(** One turn of the outer loop on a decimal byte. *)
Lemma aton_step fuel b c r parts :
  byte_ok b -> ends_number c ->
  aton_loop (S fuel) (dec_byte b ++ c :: r) parts =
    if c =? 46 then if 3 <=? zlen parts then Some None else aton_loop fuel r (parts ++ [b])
    else Some (Some (parts, b, c :: r)).
Proof.
  intros Hb Hc. destruct (aton_byte b c r Hb Hc) as [Hd E]. cbn [aton_loop].
  destruct (dec_byte_head b) as (c0 & r0 & E0). rewrite E0 in Hd, E |- *. change (isdigit c0 = true) in Hd. cbn [app] in *. rewrite Hd. cbn [negb].
  destruct (aton_base (c0 :: r0 ++ c :: r)) as [[base cp]|]; [|done]. cbn [mbind option_bind] in *. rewrite E. done.
Qed.

(** A dotted text followed by a character that may end it. *)
Lemma aton_text a c r :
  0 <= a < 2 ^ 32 -> ends_number c -> c <> 46 -> c = 0 \/ isspace c = true ->
  ip4addr_aton (ip4_text a ++ c :: r) = Some (Some a).
Proof.
  intros Ha Hc Hdot Hend. unfold ip4addr_aton, aton_fuel, ip4_text.
  rewrite <- !app_assoc, <- !app_comm_cons, <- !app_assoc, <- !app_comm_cons, <- !app_assoc, <- !app_comm_cons.
  rewrite !aton_step by auto using dot_ends with cint. change (46 =? 46) with true. cbv iota.
  change (3 <=? zlen (@nil Z)) with false. change (3 <=? zlen ([] ++ [byte_of a 0])) with false.
  change (3 <=? zlen (([] ++ [byte_of a 0]) ++ [byte_of a 1])) with false. cbv iota.
  destruct (Z.eqb_spec c 46); [done|]. cbn [mbind option_bind lookup list_lookup app].
  assert (E : negb (c =? 0) && negb (isspace c) = false).
  { destruct Hend as [-> | ->]; [done|]. by rewrite andb_false_r. }
  rewrite E. cbn [aton_concoct].
  pose proof (byte_of_range a 0). pose proof (byte_of_range a 1). pose proof (byte_of_range a 2). pose proof (byte_of_range a 3).
  destruct (Z.ltb_spec 0xff (byte_of a 0)), (Z.ltb_spec 0xff (byte_of a 1)), (Z.ltb_spec 0xff (byte_of a 2)), (Z.ltb_spec 0xff (byte_of a 3)); try lia.
  cbn [orb fmap option_fmap option_map]. do 2 f_equal. rewrite !shl_mul by lia. rewrite !u32_small by lia.
  set (b0 := byte_of a 0) in *. set (b1 := byte_of a 1) in *. set (b2 := byte_of a 2) in *. set (b3 := byte_of a 3) in *.
  assert (Ev : b3 .| (b0 * 2 ^ 24 .| b1 * 2 ^ 16 .| b2 * 2 ^ 8) = of_bytes b3 b2 b1 b0).
  { rewrite <- !shl_mul by lia.
    transitivity (((b3 .| (b2 .<< 8)) .| (b1 .<< 16)) .| (b0 .<< 24)).
    - apply Z.bits_inj. intros k. rewrite !Z.lor_spec.
      by destruct (Z.testbit b3 k), (Z.testbit (b2 .<< 8) k), (Z.testbit (b1 .<< 16) k), (Z.testbit (b0 .<< 24) k).
    - rewrite (lor_add_shl b3 b2 8) by lia. rewrite (lor_add_shl _ b1 16) by lia. rewrite (lor_add_shl _ b0 24) by lia.
      unfold of_bytes. lia. }
  rewrite Ev, htonl_of_bytes by auto with cint. symmetry. apply u32_as_bytes. done.
Qed.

################

• Problem description
The entries above hold a line with "intros Hb Hc." and a later line with "assert (E : negb". Write out exactly those lines and all lines between, nothing more.

• Written solution
  intros Hb Hc. destruct (aton_byte b c r Hb Hc) as [Hd E]. cbn [aton_loop].
  destruct (dec_byte_head b) as (c0 & r0 & E0). rewrite E0 in Hd, E |- *. change (isdigit c0 = true) in Hd. cbn [app] in *. rewrite Hd. cbn [negb].
  destruct (aton_base (c0 :: r0 ++ c :: r)) as [[base cp]|]; [|done]. cbn [mbind option_bind] in *. rewrite E. done.
Qed.

(** A dotted text followed by a character that may end it. *)
Lemma aton_text a c r :
  0 <= a < 2 ^ 32 -> ends_number c -> c <> 46 -> c = 0 \/ isspace c = true ->
  ip4addr_aton (ip4_text a ++ c :: r) = Some (Some a).
Proof.
  intros Ha Hc Hdot Hend. unfold ip4addr_aton, aton_fuel, ip4_text.
  rewrite <- !app_assoc, <- !app_comm_cons, <- !app_assoc, <- !app_comm_cons, <- !app_assoc, <- !app_comm_cons.
  rewrite !aton_step by auto using dot_ends with cint. change (46 =? 46) with true. cbv iota.
  change (3 <=? zlen (@nil Z)) with false. change (3 <=? zlen ([] ++ [byte_of a 0])) with false.
  change (3 <=? zlen (([] ++ [byte_of a 0]) ++ [byte_of a 1])) with false. cbv iota.
  destruct (Z.eqb_spec c 46); [done|]. cbn [mbind option_bind lookup list_lookup app].
  assert (E : negb (c =? 0) && negb (isspace c) = false).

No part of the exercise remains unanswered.